_WHAT YOU ARE ASKED TO DO_
Report, as a single number, how many lines of the records contain the word "randomUUID".

BEGIN RECORDS FOR THIS TASK

Lemma exec_bench_net path rq w :
  is_head (to_http path rq) = false -> fr_url rq = BASE +:+ path ->
  exists res w', exec (server (to_http path rq)) w = (inr res, w') /\ proper decode reason exposition (to_http path rq) res /\
    bench_net rq w = (mkK6 (rs_status res) (Some (rs_text res)) (w_now w' - w_now w), w').
Proof.
  intros Hh Hu. destruct (server_proper cfg legacyDate uuid_ok is_url dto_message decode not_found bad_json reason exposition
    (to_http path rq) w Hh) as (res & w' & Hx & Hp).
  exists res, w'. split; [exact Hx|]. split; [exact Hp|]. unfold bench_net. by rewrite Hu, after_prefix_app, Hx.
Qed.

Lemma refused_not_ok e : refused e -> rs_ok (http_response reason (inl e)) = true -> False.
Proof.
  intros He%refused_status Hok. unfold rs_ok in Hok. cbn [http_response rs_status] in Hok.
  apply andb_prop in Hok as [_ H2]. apply Z.leb_le in H2. lia.
Qed.

(** What a successful call of a tenant has done. *)
Lemma exec_call_inv rq c w res w' :
  dispatch decode rq = CallRoute c -> is_head rq = false -> exec (server rq) w = (inr res, w') -> rs_ok res = true ->
  exists t plan a w1 tr, guard_result (hq_headers rq !! "authorization") w = inr (t, plan) /\
    exec (handle cfg legacyDate uuid_ok is_url dto_message t plan c) w = (inr a, w1) /\ w' = traced tr w1 /\
    fits c a = true /\ res = http_response reason (inr (success_status c, a)).
Proof.
  intros Hd Hh Hx Hok. unfold api_server, serve_route in Hx. rewrite Hd, Hh, !exec_bind in Hx.
  assert (service_faults (fun _ => NoFault)) as Hs by (intros n e [H|H]; discriminate H).
  pose proof (yields_run _ _ _ _ 0 w Hs (answers_tenant_route cfg legacyDate uuid_ok is_url dto_message
    decode not_found bad_json reason false (hq_headers rq !! "authorization") c)) as Ha.
  rewrite (run_no_fault 0 _ w) in Ha. unfold tenant_route, respond in Ha, Hx. rewrite exec_catch, !exec_bind in Ha, Hx.
  destruct (exec_canActivate (hq_headers rq !! "authorization") w) as (w2 & E & _). rewrite E in Ha, Hx.
  destruct (guard_result (hq_headers rq !! "authorization") w) as [e|[t plan]] eqn:Eg.
  { cbn -[http_response GlobalExceptionFilter_catch] in Ha, Hx. injection Hx as <- _. by eapply refused_not_ok in Hok. }
  rewrite (exec_guard _ _ _ _ Eg) in E. injection E as <-. cbn [fst snd] in Ha, Hx.
  destruct (exec (handle cfg legacyDate uuid_ok is_url dto_message t plan c) w) as [r w1] eqn:Ex.
  destruct (exec_intercept (call_path c) (method_label false c) (call_route c) (success_status c) _ _ _ _ Ex) as [tr Et].
  rewrite Et in Ha, Hx. destruct r as [e|a]; cbn -[http_response GlobalExceptionFilter_catch] in Ha, Hx; injection Hx as <- <-.
  { by eapply refused_not_ok in Hok. }
  destruct Ha as [_ Ha]. by exists t, plan, a, w1, tr.
Qed.

(** The event is of the key's tenant and its first delivery has succeeded. *)
Definition succeeded_in (key : option string) (id : string) (w : World) : Prop :=
  exists t plan ev d rest, guard_result (Some (bearer_value key)) w = inr (t, plan) /\
    find_event t id (w_db w) = Some ev /\ event_deliveries_view id (w_db w) = d :: rest /\ ed_status d = SUCCEEDED.

Lemma poll_dispatch key id : plain id = true -> decode id = id -> id <> EmptyString ->
  dispatch decode (to_http ("/events/" +:+ id +:+ "/deliveries") (poll_request env key (Some (JStr id)))) =
    CallRoute (GetEventDeliveries id).
Proof.
  intros Hp Hd Hne. unfold dispatch. change (json_body _) with (Read (JObj [])).
  change (String.eqb (hq_method _) "OPTIONS") with false. cbn iota.
  change (hq_url _) with ("/events/" +:+ id +:+ "/deliveries").
  rewrite (with_id_url (fun _ => id) (fun _ => Hp) "/events/" id "/deliveries") by done.
  change (split_on "/" ("/events/" +:+ id +:+ "/deliveries"))
    with (split_on "/" (String "/" ("events" +:+ String "/" (id +:+ String "/" "deliveries")))).
  rewrite (proj2 (split_path "events" id "deliveries" eq_refl Hp eq_refl)).
  change (drop_slash ["events"; id; "deliveries"]) with ["events"; id; "deliveries"].
  unfold route_of. assert (existsb (String.eqb EmptyString) ["events"; id; "deliveries"] = false) as -> by (by destruct id).
  cbn. by rewrite Hd.
Qed.

Definition event_body (name id : string) : list (string * json) :=
  [("type", JStr "order.created"); ("payload", JObj [(name, JStr id)])].

Lemma event_dispatch name key id ik :
  Z.of_nat (String.length (stringify (JObj (event_body name id)))) <= BODY_LIMIT ->
  dispatch decode (to_http "/events" (event_request env name key id ik)) =
    CallRoute (PostEvent (Some ik) (JObj (event_body name id))).
Proof.
  intros Hl. unfold dispatch, to_http, event_request. cbn [fr_headers fr_body fr_method].
  rewrite (json_body_object _ _ _ (event_body name id)); [|done|by apply lookup_insert_ne_Some || done|exact Hl].
  cbn. done.
Qed.

Lemma event_too_large name key id ik :
  BODY_LIMIT < Z.of_nat (String.length (stringify (JObj (event_body name id)))) ->
  dispatch decode (to_http "/events" (event_request env name key id ik)) = BodyTooLarge.
Proof.
  intros Hl. unfold dispatch, json_body, to_http, event_request. cbn [fr_headers fr_body fr_method hq_headers hq_body hq_method].
  fold (event_body name id). change (default "GET" (Some "POST")) with "POST". cbn [String.eqb Ascii.eqb Bool.eqb].
  destruct (stringify (JObj (event_body name id))) as [|c text] eqn:E; [discriminate E|].
  assert (forall h : Headers, headers_set "Idempotency-Key" ik (headers_set "Content-Type" "application/json" h) !! "content-type" =
    Some "application/json") as -> by (intros h; etrans; [by apply lookup_insert_ne|apply lookup_insert_eq]).
  change (String.eqb (media_type "application/json") "application/json") with true. cbn iota.
  by rewrite (proj2 (Z.ltb_lt _ _) Hl).
Qed.

(** No route, or a refused body: no success. *)
Lemma unanswered_not_ok rq res :
  dispatch decode rq = NoRoute \/ dispatch decode rq = BodyTooLarge ->
  proper decode reason exposition rq res -> rs_ok res = true -> False.
Proof. intros Hd Hp Hok. pose proof (proper_ok _ _ _ _ _ Hp Hok) as H. by destruct Hd as [E|E]; rewrite E in H. Qed.

Lemma poll_authorization key id path :
  hq_headers (to_http path (poll_request env key id)) !! "authorization" = Some (bearer_value key).
Proof. apply lookup_insert_eq. Qed.

Lemma event_authorization name key id ik path :
  hq_headers (to_http path (event_request env name key id ik)) !! "authorization" = Some (bearer_value key).
Proof.
  etrans; [by apply lookup_insert_ne|]. etrans; [by apply lookup_insert_ne|]. apply lookup_insert_eq.
Qed.

(** *** A round *)

Lemma first_status_deliveries {X} id type at_ l (s : Vu X) :
  exec (first_status (answer_json (EventDeliveries id type at_ l))) s =
    (inr (match l with d :: _ => Some (JStr (status_text (ed_status d))) | [] => None end), s).
Proof. by destruct l as [|d l]. Qed.

Lemma exec_getDeliveries_inv t plan id a w w1 :
  exec (handle cfg legacyDate uuid_ok is_url dto_message t plan (GetEventDeliveries id)) w = (inr a, w1) ->
  w1 = w /\ exists ev, find_event t id (w_db w) = Some ev /\
    a = EventDeliveries id (ev_type ev) (ev_createdAt ev) (event_deliveries_view id (w_db w)).
Proof.
  cbn [handle]. unfold events_deliveries, uuid_param, getDeliveries. destruct (uuid_ok id); [|done].
  cbn [bind]. rewrite !exec_bind, exec_db_read. destruct (find_event t id (w_db w)) as [ev|]; [|done].
  rewrite exec_bind, exec_db_read. cbn [exec fst snd]. intros [= <- <-]. split; [done|]. by exists ev.
Qed.

Lemma poll_round key id w : plain id = true -> decode id = id ->
  exists st, (forall s : Vu World, exec (poll_status (bench_net (poll_request env key (Some (JStr id))) w).1) s = (inr st, s)) /\
    (is_succeeded st = true -> succeeded_in key id (bench_net (poll_request env key (Some (JStr id))) w).2).
Proof.
  intros Hp Hd. destruct (exec_bench_net ("/events/" +:+ id +:+ "/deliveries") (poll_request env key (Some (JStr id))) w eq_refl eq_refl)
    as (res & w' & Hx & Hpr & ->). cbn [fst snd]. unfold poll_status. cbn [k6_status].
  destruct (Z.eqb_spec (rs_status res) 200) as [Hs|Hs]; [|by exists None].
  assert (rs_ok res = true) as Hok by (unfold rs_ok; by rewrite Hs).
  destruct (decide (id = EmptyString)) as [->|Hne].
  { exfalso. refine (unanswered_not_ok _ _ _ Hpr Hok). by left. }
  destruct (exec_call_inv _ _ _ _ _ (poll_dispatch key id Hp Hd Hne) eq_refl Hx Hok) as (t & plan & a & w1 & tr & Hg & Ha & -> & _ & ->).
  rewrite poll_authorization in Hg. apply exec_getDeliveries_inv in Ha as (-> & ev & Hev & ->).
  unfold json_of. cbn [k6_body http_response rs_text]. rewrite parse_stringify by apply answer_integral. cbn [bind].
  eexists. split; [intros s; apply first_status_deliveries|].
  destruct (event_deliveries_view id (w_db w)) as [|d rest] eqn:El; [done|]. intros Hst.
  exists t, plan, ev, d, rest. split_and!; [done..|]. by destruct (ed_status d).
Qed.

(** *** A publication *)

Lemma typed_event_id t b ik : typed (fun r => exists i, pr_eventId r = randomUUID i) (publish t b ik).
Proof.
  unfold publish. cbv zeta. destruct (_ <? _); [cbn; lia|]. apply typed_catch.
  - apply typed_transaction; [apply private_publish_body|]. intros w r. unfold publish_body, event_create, sbind, suuid, sread.
    destruct (event_insert _ _ _ _ _ _) as [[e|[]] w1]; [done|]. cbn. destruct (number_deliveries _ _) as [[e|ds] w2]; [done|].
    destruct ds; [intros [= <-]; by eexists|]. destruct (delivery_createMany _ _ _) as [[e|[]] w3]; [done|].
    intros [= <-]. by eexists.
  - intros e He. destruct (is_unique_violation e); [|exact He].
    eapply typed_bind; [apply typed_db_read|]. intros [id|] _; cbn; [lia|exact He].
Qed.

Lemma exec_publish_inv t plan ik body a w w1 :
  exec (handle cfg legacyDate uuid_ok is_url dto_message t plan (PostEvent ik body)) w = (inr a, w1) ->
  exists r i ev, a = Published r /\ pr_eventId r = randomUUID i /\ find_event t (pr_eventId r) (w_db w1) = Some ev.
Proof.
  cbn [handle]. unfold events_publish, controller_publish, dto. destruct (read_PublishEventDto body) as [d|]; [|done].
  cbn [bind]. destruct (key_rejected ik); [done|]. rewrite !exec_bind.
  destruct (exec (consume cfg t plan) w) as [[e|[]] w2]; [done|]. rewrite exec_bind.
  assert (service_faults (fun _ => NoFault)) as Hs by (intros n e [H|H]; discriminate H).
  pose proof (run_publish (fun _ => NoFault) 0 t d (default EmptyString ik) w2) as Hc.
  pose proof (yields_run _ _ _ _ 0 w2 Hs (typed_event_id t d (default EmptyString ik))) as Hi.
  rewrite <- (run_no_fault 0 (publish t d (default EmptyString ik)) w2).
  destruct (run _ _ _ _) as [[[e|r] w3] n3]; cbn [fst snd] in *; [done|]. rewrite exec_bind, exec_inc.
  cbn [exec]. intros [= <- <-]. destruct Hi as [i Hi].
  destruct Hc as (_ & _ & Hc). destruct (Hc r eq_refl) as (_ & _ & _ & _ & _ & _ & Hd).
  eexists r, i, _. split; [done|]. split; [exact Hi|]. unfold find_event. cbn [w_db observe]. rewrite Hd, published_db_events, lookup_insert_eq.
  cbn. by rewrite bool_decide_eq_true_2.
Qed.

(** *** What an iteration leaves *)

Notation vu := (Vu World).
Notation entry := (FetchRequest * K6Response * World)%type.

(** From one state of the script to a later one: requests, samples and checks are added. *)
Definition grown (log : list entry) (l : list (string * Z)) (cs : list (string * bool)) (s s' : vu) : Prop :=
  vu_log s' = vu_log s ++ log /\ vu_samples s' = vu_samples s ++ l /\ vu_checks s' = vu_checks s ++ cs.

Lemma grown_trans log1 l1 cs1 log2 l2 cs2 s1 s2 s3 :
  grown log1 l1 cs1 s1 s2 -> grown log2 l2 cs2 s2 s3 -> grown (log1 ++ log2) (l1 ++ l2) (cs1 ++ cs2) s1 s3.
Proof. intros (H1 & H2 & H3) (H4 & H5 & H6). unfold grown. by rewrite H4, H5, H6, H1, H2, H3, !app_assoc. Qed.

(** The event was accepted for the key in one of the requests. *)
Definition published (key : option string) (id : string) (log : list entry) : Prop :=
  exists payloadId ik res w, (event_request env "id" key payloadId ik, res, w) ∈ log /\ k6_status res = 202 /\
    is_Some (events (w_db w) !! id).

(** What a wait adds to its metric, from the first to the last request of [log]: nothing,
    or the time until a poll found the event's first delivery SUCCEEDED, in the state
    [seen]. *)
Inductive sampled (trend : string) (key : option string) (started : Z) (log : list entry) :
    list (string * Z) -> option World -> Prop :=
| sampled_none : sampled trend key started log [] None
| sampled_one id res w :
    published key id log -> (poll_request env key (Some (JStr id)), res, w) ∈ log -> succeeded_in key id w ->
    sampled trend key started log [(trend, w_now w - started)] (Some w).

Lemma sampled_more trend key started log log' l seen :
  (forall e, e ∈ log -> e ∈ log') -> sampled trend key started log l seen -> sampled trend key started log' l seen.
Proof.
  intros Hl [|id res w (p & ik & r & w0 & Hin & H1 & H2) H3 H4]; [constructor|].
  apply sampled_one with id res; [|by apply Hl|done]. exists p, ik, r, w0. split; [by apply Hl|done].
Qed.

Lemma exec_http rq (s : vu) :
  exec (http bench_net rq) s =
    (inr (bench_net rq (vu_net s)).1, mkVu (bench_net rq (vu_net s)).2 (vu_drawn s)
      (vu_log s ++ [(rq, (bench_net rq (vu_net s)).1, (bench_net rq (vu_net s)).2)]) (vu_samples s) (vu_checks s)).
Proof. unfold http. rewrite exec_call. by destruct (bench_net rq (vu_net s)). Qed.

END RECORDS FOR THIS TASK

_ANSWER TO THIS TASK_
2